### DATA PROVIDED
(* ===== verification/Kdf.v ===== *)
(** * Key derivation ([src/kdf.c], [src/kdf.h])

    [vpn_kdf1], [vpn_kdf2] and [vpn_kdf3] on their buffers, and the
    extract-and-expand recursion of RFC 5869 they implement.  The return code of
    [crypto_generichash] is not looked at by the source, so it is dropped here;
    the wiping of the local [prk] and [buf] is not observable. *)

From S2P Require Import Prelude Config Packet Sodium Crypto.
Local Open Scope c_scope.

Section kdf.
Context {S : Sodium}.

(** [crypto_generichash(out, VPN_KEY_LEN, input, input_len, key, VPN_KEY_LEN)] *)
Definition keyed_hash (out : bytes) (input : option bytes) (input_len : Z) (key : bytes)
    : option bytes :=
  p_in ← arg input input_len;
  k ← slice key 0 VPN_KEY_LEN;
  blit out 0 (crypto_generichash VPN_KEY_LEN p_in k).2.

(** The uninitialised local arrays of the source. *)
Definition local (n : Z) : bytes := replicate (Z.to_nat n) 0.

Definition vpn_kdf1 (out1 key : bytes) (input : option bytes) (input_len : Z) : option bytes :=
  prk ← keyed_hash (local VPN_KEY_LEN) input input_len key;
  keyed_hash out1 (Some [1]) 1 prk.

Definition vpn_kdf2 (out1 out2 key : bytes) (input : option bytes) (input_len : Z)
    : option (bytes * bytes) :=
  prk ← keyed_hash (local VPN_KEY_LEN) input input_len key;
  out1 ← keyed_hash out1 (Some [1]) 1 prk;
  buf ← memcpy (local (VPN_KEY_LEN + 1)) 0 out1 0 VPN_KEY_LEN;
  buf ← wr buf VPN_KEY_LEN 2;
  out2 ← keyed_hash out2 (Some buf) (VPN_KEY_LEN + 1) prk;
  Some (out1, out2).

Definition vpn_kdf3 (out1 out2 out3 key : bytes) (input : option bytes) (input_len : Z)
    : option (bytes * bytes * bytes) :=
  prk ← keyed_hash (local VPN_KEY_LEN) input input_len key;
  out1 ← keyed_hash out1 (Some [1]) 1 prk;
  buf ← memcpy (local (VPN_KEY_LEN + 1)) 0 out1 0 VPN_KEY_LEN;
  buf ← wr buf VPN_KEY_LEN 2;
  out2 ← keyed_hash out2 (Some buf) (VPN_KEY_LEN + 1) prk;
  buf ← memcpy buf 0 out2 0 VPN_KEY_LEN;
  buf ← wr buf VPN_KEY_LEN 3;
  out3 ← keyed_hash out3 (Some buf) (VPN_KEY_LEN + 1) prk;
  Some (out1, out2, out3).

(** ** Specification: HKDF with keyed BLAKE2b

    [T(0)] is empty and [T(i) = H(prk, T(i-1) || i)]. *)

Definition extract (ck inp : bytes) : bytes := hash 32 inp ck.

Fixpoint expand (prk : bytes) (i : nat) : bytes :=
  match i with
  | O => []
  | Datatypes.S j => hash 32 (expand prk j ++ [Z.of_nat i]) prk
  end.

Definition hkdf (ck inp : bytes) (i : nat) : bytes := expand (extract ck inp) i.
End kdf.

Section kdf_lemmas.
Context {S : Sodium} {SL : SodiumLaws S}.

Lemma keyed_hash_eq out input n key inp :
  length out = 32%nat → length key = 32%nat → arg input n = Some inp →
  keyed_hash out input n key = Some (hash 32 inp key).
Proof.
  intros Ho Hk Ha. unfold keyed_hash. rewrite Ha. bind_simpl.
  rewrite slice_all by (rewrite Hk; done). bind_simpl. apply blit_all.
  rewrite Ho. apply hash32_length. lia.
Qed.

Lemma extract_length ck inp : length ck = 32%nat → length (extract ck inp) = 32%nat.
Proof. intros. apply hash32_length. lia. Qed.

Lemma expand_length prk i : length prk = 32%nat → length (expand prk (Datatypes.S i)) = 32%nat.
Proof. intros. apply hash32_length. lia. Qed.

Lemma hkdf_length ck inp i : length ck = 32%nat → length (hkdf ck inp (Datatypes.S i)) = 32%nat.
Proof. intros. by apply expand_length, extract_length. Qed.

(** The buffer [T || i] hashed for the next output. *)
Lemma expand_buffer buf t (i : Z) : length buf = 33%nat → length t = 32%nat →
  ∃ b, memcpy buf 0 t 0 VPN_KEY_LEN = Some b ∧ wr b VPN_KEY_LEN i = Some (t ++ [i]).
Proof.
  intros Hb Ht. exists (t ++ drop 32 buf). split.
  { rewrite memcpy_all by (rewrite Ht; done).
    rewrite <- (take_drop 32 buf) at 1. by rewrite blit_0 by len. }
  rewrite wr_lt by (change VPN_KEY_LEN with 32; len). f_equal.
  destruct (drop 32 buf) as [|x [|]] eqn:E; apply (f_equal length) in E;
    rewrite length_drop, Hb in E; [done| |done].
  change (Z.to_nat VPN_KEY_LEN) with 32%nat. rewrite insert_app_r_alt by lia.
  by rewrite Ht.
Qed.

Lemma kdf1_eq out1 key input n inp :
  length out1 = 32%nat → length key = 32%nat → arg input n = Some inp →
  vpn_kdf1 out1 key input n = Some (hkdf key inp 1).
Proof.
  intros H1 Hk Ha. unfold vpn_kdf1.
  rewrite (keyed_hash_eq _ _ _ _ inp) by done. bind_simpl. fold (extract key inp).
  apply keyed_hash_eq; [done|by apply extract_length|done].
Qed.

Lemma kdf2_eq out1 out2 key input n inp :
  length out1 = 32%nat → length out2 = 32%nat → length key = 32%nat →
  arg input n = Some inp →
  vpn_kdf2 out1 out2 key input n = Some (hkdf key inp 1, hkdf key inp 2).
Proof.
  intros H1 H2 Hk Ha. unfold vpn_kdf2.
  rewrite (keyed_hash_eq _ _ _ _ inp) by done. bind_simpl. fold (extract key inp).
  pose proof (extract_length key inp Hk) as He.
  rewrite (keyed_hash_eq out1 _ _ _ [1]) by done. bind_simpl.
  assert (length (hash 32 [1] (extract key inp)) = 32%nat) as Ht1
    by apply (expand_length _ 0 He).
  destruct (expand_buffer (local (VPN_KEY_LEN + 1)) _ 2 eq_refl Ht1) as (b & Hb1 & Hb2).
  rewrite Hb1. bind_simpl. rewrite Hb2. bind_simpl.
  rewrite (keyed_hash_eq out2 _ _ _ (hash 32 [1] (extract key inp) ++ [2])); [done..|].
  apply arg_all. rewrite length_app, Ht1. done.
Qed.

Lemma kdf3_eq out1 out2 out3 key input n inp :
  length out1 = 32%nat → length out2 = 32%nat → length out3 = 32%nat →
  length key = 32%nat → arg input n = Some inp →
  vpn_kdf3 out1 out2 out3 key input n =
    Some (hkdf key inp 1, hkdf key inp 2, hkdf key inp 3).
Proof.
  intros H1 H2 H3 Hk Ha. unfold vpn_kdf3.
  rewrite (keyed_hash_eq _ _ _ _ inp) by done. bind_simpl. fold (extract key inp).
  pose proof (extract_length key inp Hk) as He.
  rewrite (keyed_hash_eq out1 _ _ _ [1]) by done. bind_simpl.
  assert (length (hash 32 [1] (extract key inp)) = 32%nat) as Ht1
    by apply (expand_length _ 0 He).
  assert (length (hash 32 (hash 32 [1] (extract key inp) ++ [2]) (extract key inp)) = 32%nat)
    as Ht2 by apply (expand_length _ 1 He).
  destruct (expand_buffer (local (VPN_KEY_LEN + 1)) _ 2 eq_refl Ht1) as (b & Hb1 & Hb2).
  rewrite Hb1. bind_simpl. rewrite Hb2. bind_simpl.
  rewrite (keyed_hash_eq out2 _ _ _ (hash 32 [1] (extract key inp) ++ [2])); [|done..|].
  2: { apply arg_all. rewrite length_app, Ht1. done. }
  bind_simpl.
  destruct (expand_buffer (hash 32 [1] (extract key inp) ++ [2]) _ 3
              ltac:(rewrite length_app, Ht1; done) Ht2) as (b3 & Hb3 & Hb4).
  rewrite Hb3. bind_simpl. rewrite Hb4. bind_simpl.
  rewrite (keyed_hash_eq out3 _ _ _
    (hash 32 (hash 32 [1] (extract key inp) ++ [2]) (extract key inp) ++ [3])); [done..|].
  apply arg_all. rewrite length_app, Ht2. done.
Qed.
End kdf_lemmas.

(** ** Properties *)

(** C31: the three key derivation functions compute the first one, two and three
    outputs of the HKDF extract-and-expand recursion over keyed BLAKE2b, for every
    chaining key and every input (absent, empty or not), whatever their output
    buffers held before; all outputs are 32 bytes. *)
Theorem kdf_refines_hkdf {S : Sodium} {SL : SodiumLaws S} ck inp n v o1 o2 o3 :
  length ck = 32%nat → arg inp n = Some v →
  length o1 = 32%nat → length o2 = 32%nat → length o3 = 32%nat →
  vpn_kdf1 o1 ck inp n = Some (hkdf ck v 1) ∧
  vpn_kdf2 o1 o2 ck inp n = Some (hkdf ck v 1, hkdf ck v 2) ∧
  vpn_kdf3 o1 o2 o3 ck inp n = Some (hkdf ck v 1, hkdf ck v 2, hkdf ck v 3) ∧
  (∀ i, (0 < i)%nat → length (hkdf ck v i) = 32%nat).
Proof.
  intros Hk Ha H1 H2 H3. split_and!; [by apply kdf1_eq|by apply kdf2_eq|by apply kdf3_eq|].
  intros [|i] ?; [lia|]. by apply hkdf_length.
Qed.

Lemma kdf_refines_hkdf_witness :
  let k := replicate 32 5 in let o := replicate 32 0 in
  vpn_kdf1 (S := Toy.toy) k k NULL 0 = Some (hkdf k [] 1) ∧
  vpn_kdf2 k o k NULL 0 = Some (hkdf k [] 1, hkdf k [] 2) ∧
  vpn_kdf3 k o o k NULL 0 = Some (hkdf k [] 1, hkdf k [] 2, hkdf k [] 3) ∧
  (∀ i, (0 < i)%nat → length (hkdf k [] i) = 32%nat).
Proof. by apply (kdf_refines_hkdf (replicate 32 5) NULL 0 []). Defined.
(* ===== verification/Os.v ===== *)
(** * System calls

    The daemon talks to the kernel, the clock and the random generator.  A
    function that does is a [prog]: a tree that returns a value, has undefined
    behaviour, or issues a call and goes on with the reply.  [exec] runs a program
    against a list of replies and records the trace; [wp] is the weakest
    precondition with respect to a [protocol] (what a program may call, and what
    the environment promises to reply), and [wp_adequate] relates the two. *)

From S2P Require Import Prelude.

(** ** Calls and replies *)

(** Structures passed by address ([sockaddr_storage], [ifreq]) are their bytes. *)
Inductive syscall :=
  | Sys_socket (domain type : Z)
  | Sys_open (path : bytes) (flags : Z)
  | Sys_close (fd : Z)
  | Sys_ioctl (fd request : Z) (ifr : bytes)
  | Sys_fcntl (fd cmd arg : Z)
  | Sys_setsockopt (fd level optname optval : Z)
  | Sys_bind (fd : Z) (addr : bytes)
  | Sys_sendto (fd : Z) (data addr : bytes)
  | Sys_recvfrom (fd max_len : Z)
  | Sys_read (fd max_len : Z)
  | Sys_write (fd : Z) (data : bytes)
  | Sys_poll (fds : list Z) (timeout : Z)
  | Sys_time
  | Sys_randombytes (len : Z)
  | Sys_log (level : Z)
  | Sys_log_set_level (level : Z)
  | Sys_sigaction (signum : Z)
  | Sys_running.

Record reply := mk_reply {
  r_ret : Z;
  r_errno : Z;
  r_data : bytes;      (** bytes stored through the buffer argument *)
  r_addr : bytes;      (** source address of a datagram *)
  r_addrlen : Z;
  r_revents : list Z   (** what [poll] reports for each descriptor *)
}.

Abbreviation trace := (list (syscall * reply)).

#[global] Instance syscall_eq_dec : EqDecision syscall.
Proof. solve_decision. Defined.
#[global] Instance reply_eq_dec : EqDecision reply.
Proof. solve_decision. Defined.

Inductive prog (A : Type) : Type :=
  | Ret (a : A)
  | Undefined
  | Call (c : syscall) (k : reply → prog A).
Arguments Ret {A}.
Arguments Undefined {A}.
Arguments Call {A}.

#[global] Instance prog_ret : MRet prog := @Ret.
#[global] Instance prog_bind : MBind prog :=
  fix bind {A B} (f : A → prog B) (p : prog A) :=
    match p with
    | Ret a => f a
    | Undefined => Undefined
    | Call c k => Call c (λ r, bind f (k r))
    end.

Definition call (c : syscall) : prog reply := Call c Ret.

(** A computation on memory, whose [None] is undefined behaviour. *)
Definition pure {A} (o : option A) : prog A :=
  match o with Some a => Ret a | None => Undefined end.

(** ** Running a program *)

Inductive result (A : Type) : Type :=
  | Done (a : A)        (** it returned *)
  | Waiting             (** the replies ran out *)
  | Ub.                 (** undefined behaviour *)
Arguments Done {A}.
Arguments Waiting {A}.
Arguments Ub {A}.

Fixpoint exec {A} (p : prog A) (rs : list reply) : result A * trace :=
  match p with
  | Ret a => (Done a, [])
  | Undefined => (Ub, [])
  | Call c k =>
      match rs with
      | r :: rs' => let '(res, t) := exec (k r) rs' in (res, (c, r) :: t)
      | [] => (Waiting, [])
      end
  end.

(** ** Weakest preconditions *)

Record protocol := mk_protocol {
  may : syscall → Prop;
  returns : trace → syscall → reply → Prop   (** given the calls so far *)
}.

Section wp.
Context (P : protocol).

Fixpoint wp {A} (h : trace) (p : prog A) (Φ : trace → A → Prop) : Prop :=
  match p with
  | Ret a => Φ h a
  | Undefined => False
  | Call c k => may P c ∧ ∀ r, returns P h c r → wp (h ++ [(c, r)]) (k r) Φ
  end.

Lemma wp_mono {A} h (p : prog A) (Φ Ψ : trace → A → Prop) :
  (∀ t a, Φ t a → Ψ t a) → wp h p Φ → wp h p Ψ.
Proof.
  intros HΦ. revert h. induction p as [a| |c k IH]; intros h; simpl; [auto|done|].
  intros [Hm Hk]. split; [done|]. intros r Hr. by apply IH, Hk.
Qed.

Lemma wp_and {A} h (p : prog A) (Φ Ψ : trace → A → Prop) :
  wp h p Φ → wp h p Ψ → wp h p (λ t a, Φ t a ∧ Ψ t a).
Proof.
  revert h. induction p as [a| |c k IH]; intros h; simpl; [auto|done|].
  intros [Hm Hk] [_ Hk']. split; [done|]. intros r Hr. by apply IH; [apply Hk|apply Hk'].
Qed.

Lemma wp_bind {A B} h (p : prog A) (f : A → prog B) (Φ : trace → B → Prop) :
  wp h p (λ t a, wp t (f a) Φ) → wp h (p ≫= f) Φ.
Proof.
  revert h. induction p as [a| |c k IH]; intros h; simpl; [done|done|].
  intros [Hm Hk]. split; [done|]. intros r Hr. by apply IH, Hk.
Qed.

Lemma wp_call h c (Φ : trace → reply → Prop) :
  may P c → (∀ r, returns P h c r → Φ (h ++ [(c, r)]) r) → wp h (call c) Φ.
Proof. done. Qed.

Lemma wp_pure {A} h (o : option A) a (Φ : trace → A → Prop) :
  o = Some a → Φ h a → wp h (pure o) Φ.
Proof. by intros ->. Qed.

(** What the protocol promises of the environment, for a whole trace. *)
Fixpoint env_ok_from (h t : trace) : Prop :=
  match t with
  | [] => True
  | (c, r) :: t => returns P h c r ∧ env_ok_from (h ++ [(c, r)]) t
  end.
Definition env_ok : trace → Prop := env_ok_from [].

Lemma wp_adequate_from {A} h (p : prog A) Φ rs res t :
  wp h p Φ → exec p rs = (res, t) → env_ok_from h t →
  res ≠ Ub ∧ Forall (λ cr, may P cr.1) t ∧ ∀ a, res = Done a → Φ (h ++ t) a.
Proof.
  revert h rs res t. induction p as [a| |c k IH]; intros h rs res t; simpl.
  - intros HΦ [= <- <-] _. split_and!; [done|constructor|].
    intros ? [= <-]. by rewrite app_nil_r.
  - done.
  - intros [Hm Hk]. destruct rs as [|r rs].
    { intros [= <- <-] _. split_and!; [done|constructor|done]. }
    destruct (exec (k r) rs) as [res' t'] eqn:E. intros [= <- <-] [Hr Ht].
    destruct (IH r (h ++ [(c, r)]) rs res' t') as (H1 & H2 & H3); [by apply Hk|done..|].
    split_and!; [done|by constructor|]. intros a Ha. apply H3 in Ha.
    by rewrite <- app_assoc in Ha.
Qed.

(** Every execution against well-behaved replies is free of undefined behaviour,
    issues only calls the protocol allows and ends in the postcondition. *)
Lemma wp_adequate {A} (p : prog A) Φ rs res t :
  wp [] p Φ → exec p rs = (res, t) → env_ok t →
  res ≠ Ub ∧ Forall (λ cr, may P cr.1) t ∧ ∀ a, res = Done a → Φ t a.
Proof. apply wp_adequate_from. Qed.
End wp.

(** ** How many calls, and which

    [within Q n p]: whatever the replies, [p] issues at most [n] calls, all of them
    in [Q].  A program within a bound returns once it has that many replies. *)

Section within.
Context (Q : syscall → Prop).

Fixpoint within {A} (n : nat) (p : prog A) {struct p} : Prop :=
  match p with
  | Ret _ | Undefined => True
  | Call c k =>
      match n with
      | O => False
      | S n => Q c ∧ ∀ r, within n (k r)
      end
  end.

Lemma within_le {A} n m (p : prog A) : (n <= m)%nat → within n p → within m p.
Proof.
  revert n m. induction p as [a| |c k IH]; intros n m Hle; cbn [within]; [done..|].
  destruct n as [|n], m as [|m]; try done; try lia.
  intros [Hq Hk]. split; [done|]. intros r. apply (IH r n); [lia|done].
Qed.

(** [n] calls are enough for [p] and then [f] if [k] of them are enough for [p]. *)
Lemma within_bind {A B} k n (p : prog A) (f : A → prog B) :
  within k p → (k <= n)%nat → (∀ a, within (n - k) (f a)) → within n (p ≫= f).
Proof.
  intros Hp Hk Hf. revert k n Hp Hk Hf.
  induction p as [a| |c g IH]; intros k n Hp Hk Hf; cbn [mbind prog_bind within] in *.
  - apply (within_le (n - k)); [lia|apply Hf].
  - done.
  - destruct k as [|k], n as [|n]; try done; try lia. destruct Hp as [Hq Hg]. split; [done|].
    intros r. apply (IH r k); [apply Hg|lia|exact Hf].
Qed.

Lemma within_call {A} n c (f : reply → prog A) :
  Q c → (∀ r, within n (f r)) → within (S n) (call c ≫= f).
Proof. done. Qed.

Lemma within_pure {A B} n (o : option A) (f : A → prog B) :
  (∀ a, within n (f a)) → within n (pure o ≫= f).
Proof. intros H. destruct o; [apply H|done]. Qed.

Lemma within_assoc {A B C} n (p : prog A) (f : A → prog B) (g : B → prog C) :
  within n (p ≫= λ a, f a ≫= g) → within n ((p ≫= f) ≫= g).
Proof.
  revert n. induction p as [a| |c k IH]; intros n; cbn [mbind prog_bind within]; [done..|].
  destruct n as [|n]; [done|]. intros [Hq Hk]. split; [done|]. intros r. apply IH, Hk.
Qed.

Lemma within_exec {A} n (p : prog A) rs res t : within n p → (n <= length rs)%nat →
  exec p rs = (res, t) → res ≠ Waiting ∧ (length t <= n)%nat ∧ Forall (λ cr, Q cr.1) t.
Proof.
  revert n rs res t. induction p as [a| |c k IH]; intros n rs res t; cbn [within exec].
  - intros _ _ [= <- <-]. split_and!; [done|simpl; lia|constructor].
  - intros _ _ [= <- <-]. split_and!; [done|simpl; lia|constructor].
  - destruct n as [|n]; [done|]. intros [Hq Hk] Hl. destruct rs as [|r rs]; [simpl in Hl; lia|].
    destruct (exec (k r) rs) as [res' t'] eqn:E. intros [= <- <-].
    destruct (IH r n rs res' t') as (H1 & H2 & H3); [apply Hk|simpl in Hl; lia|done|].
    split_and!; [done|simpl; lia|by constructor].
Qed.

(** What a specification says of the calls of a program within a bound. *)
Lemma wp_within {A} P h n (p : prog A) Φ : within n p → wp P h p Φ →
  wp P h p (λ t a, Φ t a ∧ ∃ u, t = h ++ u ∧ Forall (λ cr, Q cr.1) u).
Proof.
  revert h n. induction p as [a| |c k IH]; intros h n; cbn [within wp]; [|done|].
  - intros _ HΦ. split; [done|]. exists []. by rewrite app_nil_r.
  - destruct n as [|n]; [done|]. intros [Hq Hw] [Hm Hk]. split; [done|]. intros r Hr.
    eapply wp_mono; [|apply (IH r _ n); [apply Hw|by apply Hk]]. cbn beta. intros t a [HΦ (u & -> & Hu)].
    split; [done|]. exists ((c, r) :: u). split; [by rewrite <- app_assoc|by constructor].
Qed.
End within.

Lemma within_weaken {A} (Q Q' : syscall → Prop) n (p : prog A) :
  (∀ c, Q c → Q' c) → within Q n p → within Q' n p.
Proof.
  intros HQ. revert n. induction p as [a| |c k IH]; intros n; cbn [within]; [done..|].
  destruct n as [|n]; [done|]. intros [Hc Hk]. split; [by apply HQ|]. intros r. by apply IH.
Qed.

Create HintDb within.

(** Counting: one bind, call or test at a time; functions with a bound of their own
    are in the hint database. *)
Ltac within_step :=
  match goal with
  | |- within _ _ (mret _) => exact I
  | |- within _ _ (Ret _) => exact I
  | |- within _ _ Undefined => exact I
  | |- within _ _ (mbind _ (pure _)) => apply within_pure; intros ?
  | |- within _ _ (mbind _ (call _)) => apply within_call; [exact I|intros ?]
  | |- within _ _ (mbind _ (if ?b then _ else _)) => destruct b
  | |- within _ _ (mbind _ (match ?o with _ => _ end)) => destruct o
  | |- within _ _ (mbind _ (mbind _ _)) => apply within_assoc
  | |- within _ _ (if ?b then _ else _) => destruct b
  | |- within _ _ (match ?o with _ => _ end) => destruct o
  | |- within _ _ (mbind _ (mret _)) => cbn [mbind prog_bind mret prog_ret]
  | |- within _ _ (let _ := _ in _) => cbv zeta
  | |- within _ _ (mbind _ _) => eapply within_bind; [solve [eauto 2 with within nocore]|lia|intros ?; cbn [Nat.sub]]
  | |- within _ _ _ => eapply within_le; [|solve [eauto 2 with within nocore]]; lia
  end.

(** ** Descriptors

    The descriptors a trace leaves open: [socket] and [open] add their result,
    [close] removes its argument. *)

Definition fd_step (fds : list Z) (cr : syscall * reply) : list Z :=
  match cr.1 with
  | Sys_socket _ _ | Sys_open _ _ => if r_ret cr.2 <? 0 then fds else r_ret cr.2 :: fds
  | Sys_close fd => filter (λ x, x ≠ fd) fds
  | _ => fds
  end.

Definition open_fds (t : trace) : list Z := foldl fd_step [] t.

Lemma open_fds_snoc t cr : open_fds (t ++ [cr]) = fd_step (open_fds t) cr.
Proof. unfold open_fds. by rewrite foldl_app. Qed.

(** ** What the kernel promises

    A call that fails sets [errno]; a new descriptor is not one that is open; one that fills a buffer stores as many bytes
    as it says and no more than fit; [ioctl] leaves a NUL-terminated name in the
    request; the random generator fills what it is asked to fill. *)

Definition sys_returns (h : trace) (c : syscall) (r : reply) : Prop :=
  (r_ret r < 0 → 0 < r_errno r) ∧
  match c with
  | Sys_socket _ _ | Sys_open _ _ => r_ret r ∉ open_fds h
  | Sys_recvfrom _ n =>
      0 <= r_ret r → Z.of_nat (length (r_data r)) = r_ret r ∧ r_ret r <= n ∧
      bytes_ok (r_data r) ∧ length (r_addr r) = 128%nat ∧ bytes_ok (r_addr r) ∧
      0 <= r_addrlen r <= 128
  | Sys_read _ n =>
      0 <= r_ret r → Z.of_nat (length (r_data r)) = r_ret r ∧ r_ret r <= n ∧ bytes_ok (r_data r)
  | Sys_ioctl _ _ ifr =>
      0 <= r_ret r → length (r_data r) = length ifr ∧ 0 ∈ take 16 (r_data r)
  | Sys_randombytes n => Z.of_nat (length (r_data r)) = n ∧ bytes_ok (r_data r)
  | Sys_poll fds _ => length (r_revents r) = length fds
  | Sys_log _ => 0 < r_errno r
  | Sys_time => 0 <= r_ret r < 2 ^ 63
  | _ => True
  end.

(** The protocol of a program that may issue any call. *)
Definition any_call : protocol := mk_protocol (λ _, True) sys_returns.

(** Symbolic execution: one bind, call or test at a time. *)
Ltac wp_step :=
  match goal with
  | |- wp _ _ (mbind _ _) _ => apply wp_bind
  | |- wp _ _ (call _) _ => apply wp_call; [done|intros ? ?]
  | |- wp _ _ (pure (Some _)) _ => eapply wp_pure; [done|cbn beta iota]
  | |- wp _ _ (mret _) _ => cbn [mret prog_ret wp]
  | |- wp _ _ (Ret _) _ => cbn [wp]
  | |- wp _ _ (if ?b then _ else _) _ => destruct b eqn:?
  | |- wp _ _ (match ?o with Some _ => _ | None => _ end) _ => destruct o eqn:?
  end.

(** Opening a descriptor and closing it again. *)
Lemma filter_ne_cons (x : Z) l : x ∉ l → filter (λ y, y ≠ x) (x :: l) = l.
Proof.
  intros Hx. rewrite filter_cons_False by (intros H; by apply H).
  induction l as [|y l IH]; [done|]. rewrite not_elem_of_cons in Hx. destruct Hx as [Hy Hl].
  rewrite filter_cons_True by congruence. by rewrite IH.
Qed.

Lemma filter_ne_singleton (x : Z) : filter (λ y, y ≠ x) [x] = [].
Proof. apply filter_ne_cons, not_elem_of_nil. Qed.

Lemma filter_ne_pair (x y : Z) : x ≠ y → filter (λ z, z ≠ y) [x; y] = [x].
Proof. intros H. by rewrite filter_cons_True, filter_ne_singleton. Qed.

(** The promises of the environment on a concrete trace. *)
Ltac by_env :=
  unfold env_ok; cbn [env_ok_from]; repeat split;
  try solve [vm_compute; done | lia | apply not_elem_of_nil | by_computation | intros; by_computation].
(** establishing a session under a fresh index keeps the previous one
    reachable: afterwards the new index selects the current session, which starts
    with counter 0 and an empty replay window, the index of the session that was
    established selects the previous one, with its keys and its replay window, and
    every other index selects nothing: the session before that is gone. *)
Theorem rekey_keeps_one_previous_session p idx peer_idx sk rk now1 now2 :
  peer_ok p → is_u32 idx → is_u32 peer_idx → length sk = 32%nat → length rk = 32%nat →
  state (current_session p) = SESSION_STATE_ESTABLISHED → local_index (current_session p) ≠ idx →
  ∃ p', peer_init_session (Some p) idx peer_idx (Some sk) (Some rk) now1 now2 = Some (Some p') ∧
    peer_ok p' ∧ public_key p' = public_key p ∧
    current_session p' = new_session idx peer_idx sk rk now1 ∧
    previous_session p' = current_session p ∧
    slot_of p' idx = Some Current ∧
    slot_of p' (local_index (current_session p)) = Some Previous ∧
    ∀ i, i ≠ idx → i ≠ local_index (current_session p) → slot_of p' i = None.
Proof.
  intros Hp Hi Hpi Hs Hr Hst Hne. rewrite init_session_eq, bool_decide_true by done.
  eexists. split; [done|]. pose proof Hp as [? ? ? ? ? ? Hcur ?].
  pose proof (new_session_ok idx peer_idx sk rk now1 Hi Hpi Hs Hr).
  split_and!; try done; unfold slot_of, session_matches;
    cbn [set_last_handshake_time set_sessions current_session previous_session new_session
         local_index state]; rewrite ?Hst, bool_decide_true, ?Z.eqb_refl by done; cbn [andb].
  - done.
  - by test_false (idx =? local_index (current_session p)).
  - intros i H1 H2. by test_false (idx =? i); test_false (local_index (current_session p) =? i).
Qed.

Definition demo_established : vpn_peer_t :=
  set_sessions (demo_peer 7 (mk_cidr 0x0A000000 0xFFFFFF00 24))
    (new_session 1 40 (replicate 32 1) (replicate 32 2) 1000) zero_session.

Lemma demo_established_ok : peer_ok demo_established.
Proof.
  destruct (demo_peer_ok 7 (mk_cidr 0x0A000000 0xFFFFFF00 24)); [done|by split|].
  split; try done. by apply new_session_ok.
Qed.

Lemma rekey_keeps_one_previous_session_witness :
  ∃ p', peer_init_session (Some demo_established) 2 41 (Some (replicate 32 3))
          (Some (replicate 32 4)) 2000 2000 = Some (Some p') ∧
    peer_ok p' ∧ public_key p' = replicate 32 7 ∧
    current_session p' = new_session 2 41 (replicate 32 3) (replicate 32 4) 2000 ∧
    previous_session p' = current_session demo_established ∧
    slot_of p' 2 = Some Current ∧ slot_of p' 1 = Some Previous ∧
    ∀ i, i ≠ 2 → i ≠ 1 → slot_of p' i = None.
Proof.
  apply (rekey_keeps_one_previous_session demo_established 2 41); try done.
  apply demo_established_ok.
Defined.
######
Read the entries and pick out all lines that include the word "eauto".

SOLUTION FOR THIS TASK:
  | |- within _ _ (mbind _ _) => eapply within_bind; [solve [eauto 2 with within nocore]|lia|intros ?; cbn [Nat.sub]]
  | |- within _ _ _ => eapply within_le; [|solve [eauto 2 with within nocore]]; lia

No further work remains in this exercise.